Depuis quelques jours me revient constamment en tête un souvenir, une anecdote vécue il y a quelques années à Jérusalem. J’étais alors invitée par l’Université hébraïque à prendre la parole devant des étudiants, un parterre de jeunes Israéliens qui avaient consciencieusement préparé une série de questions. L’un d’entre eux leva la main et me demanda : « Comment peut-on, selon vous, être un représentant religieux et défendre la laïcité ? » Un autre prit sa suite et me questionna : « Comment pouvez-vous être à la fois rabbin et féministe ? » Puis, un troisième étudiant formula une question assez traditionnelle : « D’après vous, Israël peut-il être à la fois un État juif et démocratique ? »

C’est là que je stoppai la salve de questions pour en poser une à mon tour, et inviter mes interlocuteurs à une introspection.

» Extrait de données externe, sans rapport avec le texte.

Lemma lower_environment_spec scope has_overrides rules m : lower_environment scope rules has_overrides = Ok m <->
  map_Forall (fun name r => Forall (path_allowed has_overrides) (hr_paths r) /\ rule_validate (lowered_rule r) name = Ok tt) rules /\
  m = lowered_rule <$> rules.
Proof.
  unfold lower_environment. rewrite <- entries_Forall, <- imap_fmap, <- list_to_map_entries.
  pose proof (try_map_spec (lower_rule scope has_overrides) (fun '(name, r) => (name, lowered_rule r))
    (fun '(name, r) => Forall (path_allowed has_overrides) (hr_paths r) /\ rule_validate (lowered_rule r) name = Ok tt) (btree_entries rules)) as H.
  assert (forall ys, try_map (lower_rule scope has_overrides) (btree_entries rules) = Ok ys <->
    Forall (fun '(name, r) => Forall (path_allowed has_overrides) (hr_paths r) /\ rule_validate (lowered_rule r) name = Ok tt) (btree_entries rules) /\
    ys = map (fun '(name, r) => (name, lowered_rule r)) (btree_entries rules)) as H'.
  { apply H. intros [name r] [v rule]. rewrite lower_rule_spec. naive_solver. }
  split.
  - destruct (try_map _ _) as [ys|]; [|done]. destruct (proj1 (H' ys) eq_refl) as [Hall ->]. by intros [= <-].
  - intros [Hall ->]. by rewrite (proj2 (H' _) (conj Hall eq_refl)).
Qed.

Lemma lower_argument_spec scope name has_overrides i a x :
  lower_argument scope name has_overrides i a = Ok x <-> argument_allowed has_overrides a /\ x = lowered_argument a.
Proof.
  destruct a as [value|p]; cbn [lower_argument argument_allowed lowered_argument]; [split; [intros [= <-]; by split|by intros [_ ->]]|].
  set (field := _ +:+ _). pose proof (lower_path_spec field p has_overrides) as H. split.
  - destruct (lower_path field p has_overrides) as [b|]; [|done]. destruct (proj1 (H b) eq_refl) as [? ->]. by intros [= <-].
  - intros [Hp ->]. by rewrite (proj2 (H _) (conj Hp eq_refl)).
Qed.
Lemma lower_tool_spec scope vis has_overrides output name t m : lower_tool scope vis has_overrides output (name, t) = Ok m <->
  tool_allowed has_overrides name t /\ m = <[name := lowered_tool vis name t]> output.
Proof.
  unfold lower_tool, tool_allowed, rules_allowed. set (field := scope +:+ "." +:+ show name +:+ ".path").
  rewrite <- (validate_relative_spec field). destruct (validate_relative_path field (ht_path t)) as [[]|]; cbn [map_err];
    [|split; [done|by intros [(? & _) _]]].
  destruct (bytes_eqb _ []) eqn:E1; cbn [orb]; [bools; split; [done|by intros [(_ & ? & _) _]]|].
  case_bool_decide as E2; [split; [done|by intros [(_ & _ & ? & _) _]]|].
  case_bool_decide as E3; [split; [done|intros [(_ & _ & _ & _ & H & _) _]; rewrite H in E3; by destruct E3]|].
  set (escope := scope +:+ "." +:+ show name +:+ ".environment"). pose proof (lower_environment_spec escope has_overrides (ht_environment t)) as He.
  assert (forall i ys, try_map_indexed (lower_argument scope name has_overrides) i (ht_argument_prefix t) = Ok ys <->
    Forall (argument_allowed has_overrides) (ht_argument_prefix t) /\ ys = map lowered_argument (ht_argument_prefix t)) as Ha
    by (apply try_map_indexed_spec; intros; apply lower_argument_spec).
  apply eq_None_not_Some in E3. bools. split.
  - destruct (lower_environment _ _ _) as [env|]; [|done]. destruct (proj1 (He env) eq_refl) as [Henv ->].
    destruct (try_map_indexed _ _ _) as [args|] eqn:E; [|done]. apply Ha in E as [Hargs ->]. intros [= <-]. by split_and!.
  - intros [(_ & _ & _ & Hargs & _ & Henv) ->]. rewrite (proj2 (He _) (conj Henv eq_refl)).
    by rewrite (proj2 (Ha 0%nat _) (conj Hargs eq_refl)).
Qed.

Lemma lower_tools_spec scope vis has_overrides declarations output m :
  lower_tools scope declarations vis has_overrides output = Ok m <->
  map_Forall (tool_allowed has_overrides) declarations /\
  m = map_imap (fun name t => Some (lowered_tool vis name t)) declarations ∪ output.
Proof.
  unfold lower_tools. rewrite <- entries_Forall, <- list_to_map_entries. pose proof (btree_entries_NoDup declarations) as Hnd. revert output m.
  induction (btree_entries declarations) as [|[name t] l IH]; intros output m; cbn [try_fold map list_to_map].
  { replace (list_to_map [] ∪ output) with output by (symmetry; apply map_empty_union). split; [intros [= <-]; by split|by intros [_ ->]]. }
  apply NoDup_cons in Hnd as [Hn Hnd]. rewrite Forall_cons. cbn [list_to_map foldr uncurry fst snd].
  assert ((list_to_map (map (fun '(n, a) => (n, lowered_tool vis n a)) l) : gmap bytes ToolConfig) !! name = None) as Hnone.
  { apply not_elem_of_list_to_map_1. rewrite <- list_fmap_compose. intros ([n a] & -> & Hin)%list_elem_of_fmap. apply Hn.
    apply list_elem_of_fmap. by exists (n, a). }
  pose proof (lower_tool_spec scope vis has_overrides output name t) as H. split.
  - destruct (lower_tool _ _ _ _ _) as [out|]; [|done]. destruct (proj1 (H out) eq_refl) as [Ht ->].
    intros [Hl ->]%IH; [|done]. split; [done|]. rewrite <- insert_union_l, insert_union_r by done. done.
  - intros [[Ht Hl] ->]. rewrite (proj2 (H _) (conj Ht eq_refl)). apply IH; [done|]. split; [done|].
    rewrite <- insert_union_l, insert_union_r by done. done.
Qed.

Lemma lower_library_dirs_spec dirs i ys : try_map_indexed lower_library_dir i dirs = Ok ys <->
  Forall (fun path => is_safe_relative_path path = true) dirs /\ ys = map (below_root PAYLOAD_ROOT) dirs.
Proof.
  apply try_map_indexed_spec. intros j x y. unfold lower_library_dir. set (field := "library_dirs[" +:+ _).
  rewrite <- (validate_relative_spec field). destruct (validate_relative_path field x) as [[]|]; cbn [map_err].
  - split; [by intros [= <-]|by intros [_ ->]].
  - split; [done|by intros [? _]].
Qed.
Lemma lowered_runtime_spec c out :
  map_err InvalidRuntimeConfig (new_v2 PAYLOAD_ROOT (hc_policy c) (mkPlatformConfig Linux (hc_arch c) (hc_min_kernel c))
    (mkLoaderConfig Glibc (map (below_root PAYLOAD_ROOT) (hc_library_dirs c)) true)
    (<[PATH_VARIABLE := wrapped_path_rule]> (lowered_rule <$> hc_environment c))
    (map_imap (fun name t => Some (lowered_tool Internal name t)) (internal_tools c) ∪
     map_imap (fun name t => Some (lowered_tool Public name t)) (public_tools c))) = Ok out <->
  validate (lowered_config c) = Ok tt /\ out = lowered_config c.
Proof.
  unfold new_v2. fold (lowered_config c). destruct (validate (lowered_config c)) as [[]|]; cbn [map_err].
  - split; [by intros [= <-]|by intros [_ ->]].
  - split; [done|by intros [? _]].
Qed.

(** ** The type of a runtime configuration *)

(** What the launcher relies on: paths are safe and relative, rules are valid,
    process names can be passed on. *)
Definition rule_typed (name : bytes) (r : EnvironmentRule) : Prop :=
  rule_validate r name = Ok tt /\ Forall (fun path => is_safe_relative_path path = true) (er_paths r).
Definition argument_typed (a : ToolArgument) : Prop :=
  match a with LiteralArgument value => 0%Z ∉ value | PathArgument path => is_safe_relative_path path = true end.
Definition tool_typed (root name : bytes) (t : ToolConfig) : Prop :=
  validate_tool_name name = Ok tt /\ (exists path, tc_path t = below_root root path) /\ is_safe_relative_path (tc_path t) = true /\
  tc_argv0 t <> [] /\ 0%Z ∉ tc_argv0 t /\ Forall argument_typed (tc_argument_prefix t) /\ map_Forall rule_typed (tc_environment t).
Record runtime_typed (config : BundleConfig) : Prop := {
  ty_valid : validate config = Ok tt;
  ty_payload : is_safe_relative_path (bc_payload_root config) = true;
  ty_libraries : Forall (fun path => is_safe_relative_path path = true /\ exists rest, path = below_root (bc_payload_root config) rest)
    (library_dirs (loader config));
  ty_environment : map_Forall rule_typed (bc_environment config);
  ty_tools : map_Forall (tool_typed (bc_payload_root config)) (tools config);
}.

Lemma safe_below root path : plain_part root = true -> 47%Z ∉ root -> 0%Z ∉ root -> is_safe_relative_path path = true ->
  is_safe_relative_path (below_root root path) = true.
Proof.
  intros Hr Hs H0 H. unfold is_safe_relative_path in *. apply andb_prop in H as [H H4]. apply andb_prop in H as [_ H3].
  unfold below_root. rewrite split_on_app by done. cbn [forallb]. rewrite Hr, H4.
  destruct root as [|b root]; [done|]. apply not_elem_of_cons in Hs as [Hb _]. cbn [app].
  unfold starts_with. cbn [strip_prefix]. rewrite (proj2 (Z.eqb_neq 47 b)) by done.
  assert (bytes_eqb (b :: root ++ 47%Z :: path) [] = false) as -> by (by apply bool_decide_eq_false_2).
  apply negb_true_iff, bool_decide_eq_false_1 in H3. rewrite bool_decide_eq_false_2; [done|].
  rewrite app_comm_cons, elem_of_app. by intros [?|[?|?]%elem_of_cons].
Qed.
Lemma safe_lowered has_overrides p : path_allowed has_overrides p -> is_safe_relative_path (lowered_path p) = true.
Proof.
  assert (forall root, root = PAYLOAD_ROOT \/ root = OVERRIDES_ROOT -> plain_part root = true /\ 47%Z ∉ root /\ 0%Z ∉ root) as Hr.
  { intros root [->| ->]; split_and!; try done; by apply (bool_decide_eq_true_1 _). }
  destruct p as [path|path]; unfold path_allowed, lowered_path; [intros H|intros [_ H]]; apply safe_below; try apply Hr; auto.
Qed.
Lemma rules_typed has_overrides rules : rules_allowed has_overrides rules -> map_Forall rule_typed (lowered_rule <$> rules).
Proof.
  intros [_ H] name r. rewrite lookup_fmap. intros (d & Hd & ->)%fmap_Some. destruct (H _ _ Hd) as [Hp Hv]. split; [done|].
  cbn. apply Forall_map. eapply Forall_impl; [exact Hp|]. intros p. apply safe_lowered.
Qed.
(** Lowering accepts the allowed declarations and produces [lowered_config]. *)
Lemma lowering_iff c has_overrides config :
  lower_runtime_config c has_overrides = Ok config <-> declaration_allowed has_overrides c /\ config = lowered_config c.
Proof.
  unfold lower_runtime_config. case_bool_decide as E1; [split; [done|by intros [[] _]]|].
  destruct (List.find _ _) as [[name t]|] eqn:E2.
  { split; [done|]. intros [[_ Hd _ _ _ _] _]. apply find_some in E2 as [Hin Hs]. bools. destruct Hs as [u Hu].
    apply list_elem_of_In, btree_entries_elem in Hin. exfalso.
    by eapply (proj1 (map_disjoint_spec _ _) Hd). }
  case_bool_decide as E3; [split; [done|intros [[_ _ _ [H _] _ _] _]; rewrite H in E3; by destruct E3]|].
  apply eq_None_not_Some in E3.
  assert (public_tools c ##ₘ internal_tools c) as Hd.
  { apply map_disjoint_spec. intros name x y Hx Hy. apply btree_entries_elem, list_elem_of_In in Hx.
    apply (find_none _ _ E2) in Hx. bools. apply Hx. by exists y. }
  pose proof (lower_library_dirs_spec (hc_library_dirs c)) as Hl.
  pose proof (lower_environment_spec "environment" has_overrides (hc_environment c)) as He.
  pose proof (lower_tools_spec "public_tools" Public has_overrides (public_tools c) ∅) as Hp.
  pose proof (fun out => lower_tools_spec "internal_tools" Internal has_overrides (internal_tools c) out) as Hi.
  assert (map_imap (fun name t => Some (lowered_tool Public name t)) (public_tools c) ∪ ∅ =
    map_imap (fun name t => Some (lowered_tool Public name t)) (public_tools c)) as Hu by (apply map_union_empty). rewrite Hu in Hp.
  pose proof (lowered_runtime_spec c) as Hv.
  split.
  - destruct (try_map_indexed _ _ _) as [dirs|] eqn:Edirs; [|done]. apply Hl in Edirs as [Hdirs ->].
    destruct (lower_environment _ _ _) as [env|]; [|done]. destruct (proj1 (He env) eq_refl) as [Henv ->].
    destruct (lower_tools "public_tools" _ _ _ _) as [out|]; [|done]. destruct (proj1 (Hp out) eq_refl) as [Hpub ->].
    destruct (lower_tools "internal_tools" _ _ _ _) as [out|] eqn:Eint; [|done]. apply Hi in Eint as [Hint ->].
    intros [Hval ->]%Hv. split; [|done]. by constructor.
  - intros [[_ _ Hdirs [_ Henv] [Hpub Hint] Hval] ->]. rewrite (proj2 (Hl 0%nat _) (conj Hdirs eq_refl)), (proj2 (He _) (conj Henv eq_refl)),
      (proj2 (Hp _) (conj Hpub eq_refl)), (proj2 (Hi _ _) (conj Hint eq_refl)). by apply Hv.
Qed.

Je leur fis remarquer qu’ils ne cessaient, chacun à leur manière, de formuler la même interrogation qu’on pouvait résumer ainsi : peut-on être à la fois ceci et cela ? peut-on habiter simultanément un monde et un autre ?

Ou pour le dire autrement : les termes de nos équations idéologiques sont-ils condamnés à s’affronter de façon aussi simpliste ? existe-t-il, au contraire, une possibilité d’introduire dans nos débats un peu de complexité, d’échapper aux lectures appauvries de nos identités, de notre laïcité, notre féminisme ou notre judaïsme, pour en livrer des expressions moins caricaturales ?

Je sais pourquoi ce souvenir m’obsède aujourd’hui : j’entends son écho permanent dans l’analyse des événements en cours en Israël. Je ne cesse de lire sous la plume de bien des commentateurs que l’État juif aurait vaincu l’État démocratique, qu’Israël aurait fait le choix du judaïsme contre le

Vous avez aimé ? Partagez-le !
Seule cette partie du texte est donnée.